**WORK REQUEST**
Give again the lines of the data from its first line through the line with "Record stored_collection : Type". Change nothing.
### INPUT FOR THIS TASK
(* ===== verification/FileReferences.v ===== *)
(** * The files that the records refer to (ppbase/services/file_references.py)

    What a row of a collection names in its file fields, and the reading of these
    names for the records of a transaction or of a backup. *)
From Stdlib Require Import Ascii String.
From S2P Require Import Prelude PyText PyVal StorageSafety.
#[local] Open Scope string_scope.
#[local] Open Scope list_scope.

(** A file of a record: collection, record and name. *)
Definition LocalFileReference : Type := string * string * string.
Definition record_of (t : LocalFileReference) : string * string := (t.1.1, t.1.2).
(** A row of [_collections] with the rows of its table, each with its columns. *)
Record stored_collection : Type := mkStored {
  stored_id : string; stored_name : string; stored_type : string;
  stored_schema : list pyval; stored_rows : list (list (string * pyval));
}.
(** The text of a float, the parser of URLs and [json.loads] ([None] for a [ValueError]). *)
Class ReferenceText : Type := {
  reference_floats :: FloatText;
  reference_urls :: UrlSplit;
  json_value : string -> option pyval;
}.
Section References.
Context {rt : ReferenceText}.
Definition text_or (s d : string) : string := if String.eqb s "" then d else s.
Definition storage_error {A} (r : result StorageSafetyError A) : result string A :=
  match r with Ok a => Ok a | Err _ => Err "StorageSafetyError" end.
Definition _quote_identifier (identifier : string) : result string string :=
  if String.eqb identifier "" || negb (str_forall (fun c => negb (code c =? 0)%N) identifier) then Err "ValueError"
  else Ok (dq +:+ join (dq +:+ dq) (split_on (ascii_of_N 34) identifier) +:+ dq)%string.
Definition _raw_file_values (value : pyval) : list pyval :=
  match value with
  | PList l => l
  | PStr s =>
      let stripped := py_strip s in
      if String.eqb stripped "" then []
      else if starts_with "[" stripped then
        match json_value stripped with Some (PList decoded) => decoded | _ => [value] end
      else [value]
  | _ => if truthy value then [value] else []
  end.
(** The name of a file field of the schema. *)
Definition file_field_name (raw_field : pyval) : option string :=
  match raw_field with
  | PDict d =>
      match dict_get "type" d, dict_get "name" d with
      | Some (PStr "file"), Some name =>
          let field_name := if truthy name then py_str name else "" in
          if String.eqb field_name "" then None else Some field_name
      | _, _ => None
      end
  | _ => None
  end.
Definition file_fields (collection : stored_collection) : list string := omap file_field_name (stored_schema collection).
Definition owns_storage (collection : stored_collection) : bool :=
  existsb (String.eqb (text_or (stored_type collection) "base")) ["base"; "auth"].
Definition is_local_name (filename : string) : bool := negb (String.eqb filename "" || is_remote_file_reference (PStr filename)).
Fixpoint name_references (cid rid : string) (names : list pyval) : result string (gset LocalFileReference) :=
  match names with
  | [] => Ok ∅
  | raw :: names =>
      if is_local_name (py_str raw) then
        filename ← storage_error (validate_file_reference (PStr (py_str raw)));
        refs ← name_references cid rid names;
        Ok ({[(cid, rid, filename)]} ∪ refs)
      else name_references cid rid names
  end.
Definition row_names (fields : list string) (row : list (string * pyval)) : list pyval :=
  f ← fields; _raw_file_values (default PNone (dict_get f row)).
Definition canonical_local_file_references_for_row (collection : stored_collection) (row : list (string * pyval))
    : result string (gset LocalFileReference) :=
  if negb (owns_storage collection) then Ok ∅ else
  cid ← storage_error (validate_collection_id (PStr (stored_id collection)));
  rid ← storage_error (validate_record_id (default PNone (dict_get "id" row)));
  name_references cid rid (row_names (file_fields collection) row).
Definition rows_references (collection : stored_collection) (rows : list (list (string * pyval))) : result string (gset LocalFileReference) :=
  fold_result (fun refs row => here ← canonical_local_file_references_for_row collection row; Ok (refs ∪ here)) rows ∅.
(** [WHERE id = ANY(record_ids)]. *)
Definition row_selected (record_ids : option (list string)) (row : list (string * pyval)) : bool :=
  match record_ids with
  | None => true
  | Some ids => match dict_get "id" row with Some (PStr i) => existsb (String.eqb i) ids | _ => false end
  end.
Definition collection_references (collection : stored_collection) (record_ids : option (list string)) : result string (gset LocalFileReference) :=
  match file_fields collection with
  | [] => Ok ∅
  | fields =>
      _ ← _quote_identifier (stored_name collection);
      _ ← map_result _quote_identifier fields;
      rows_references collection (filter (fun row => row_selected record_ids row) (stored_rows collection))
  end.
Definition target_record_ids (targets : list (string * string)) (cid : string) : list string := snd <$> filter (fun t => t.1 = cid) targets.
Fixpoint read_collections (targets : option (list (string * string))) (collections : list stored_collection)
    : result string (list string * gset LocalFileReference) :=
  match collections with
  | [] => Ok ([], ∅)
  | collection :: collections =>
      if negb (owns_storage collection) then read_collections targets collections else
      cid ← storage_error (validate_collection_id (PStr (stored_id collection)));
      match targets with
      | None =>
          here ← collection_references collection None;
          '(visited, refs) ← read_collections targets collections;
          Ok (visited, here ∪ refs)
      | Some ts =>
          match target_record_ids ts cid with
          | [] => read_collections targets collections
          | ids =>
              here ← collection_references collection (Some ids);
              '(visited, refs) ← read_collections targets collections;
              Ok (cid :: visited, here ∪ refs)
          end
      end
  end.
Definition validate_target (t : string * string) : result string (string * string) :=
  cid ← storage_error (validate_collection_id (PStr t.1));
  rid ← storage_error (validate_record_id (PStr t.2));
  Ok (cid, rid).
Definition read_canonical_local_file_references (collections : list stored_collection) (targets : option (list (string * string)))
    : result string (gset LocalFileReference) :=
  match targets with
  | None => '(_, refs) ← read_collections None collections; Ok refs
  | Some targets =>
      ts ← map_result validate_target targets;
      match ts with
      | [] => Ok ∅
      | _ =>
          '(visited, refs) ← read_collections (Some ts) collections;
          if forallb (fun t => existsb (String.eqb t.1) visited) ts then Ok refs else Err "RuntimeError"
      end
  end.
######
**ANSWER SECTION**
(* ===== verification/FileReferences.v ===== *)
(** * The files that the records refer to (ppbase/services/file_references.py)

    What a row of a collection names in its file fields, and the reading of these
    names for the records of a transaction or of a backup. *)
From Stdlib Require Import Ascii String.
From S2P Require Import Prelude PyText PyVal StorageSafety.
#[local] Open Scope string_scope.
#[local] Open Scope list_scope.

(** A file of a record: collection, record and name. *)
Definition LocalFileReference : Type := string * string * string.
Definition record_of (t : LocalFileReference) : string * string := (t.1.1, t.1.2).
(** A row of [_collections] with the rows of its table, each with its columns. *)
Record stored_collection : Type := mkStored {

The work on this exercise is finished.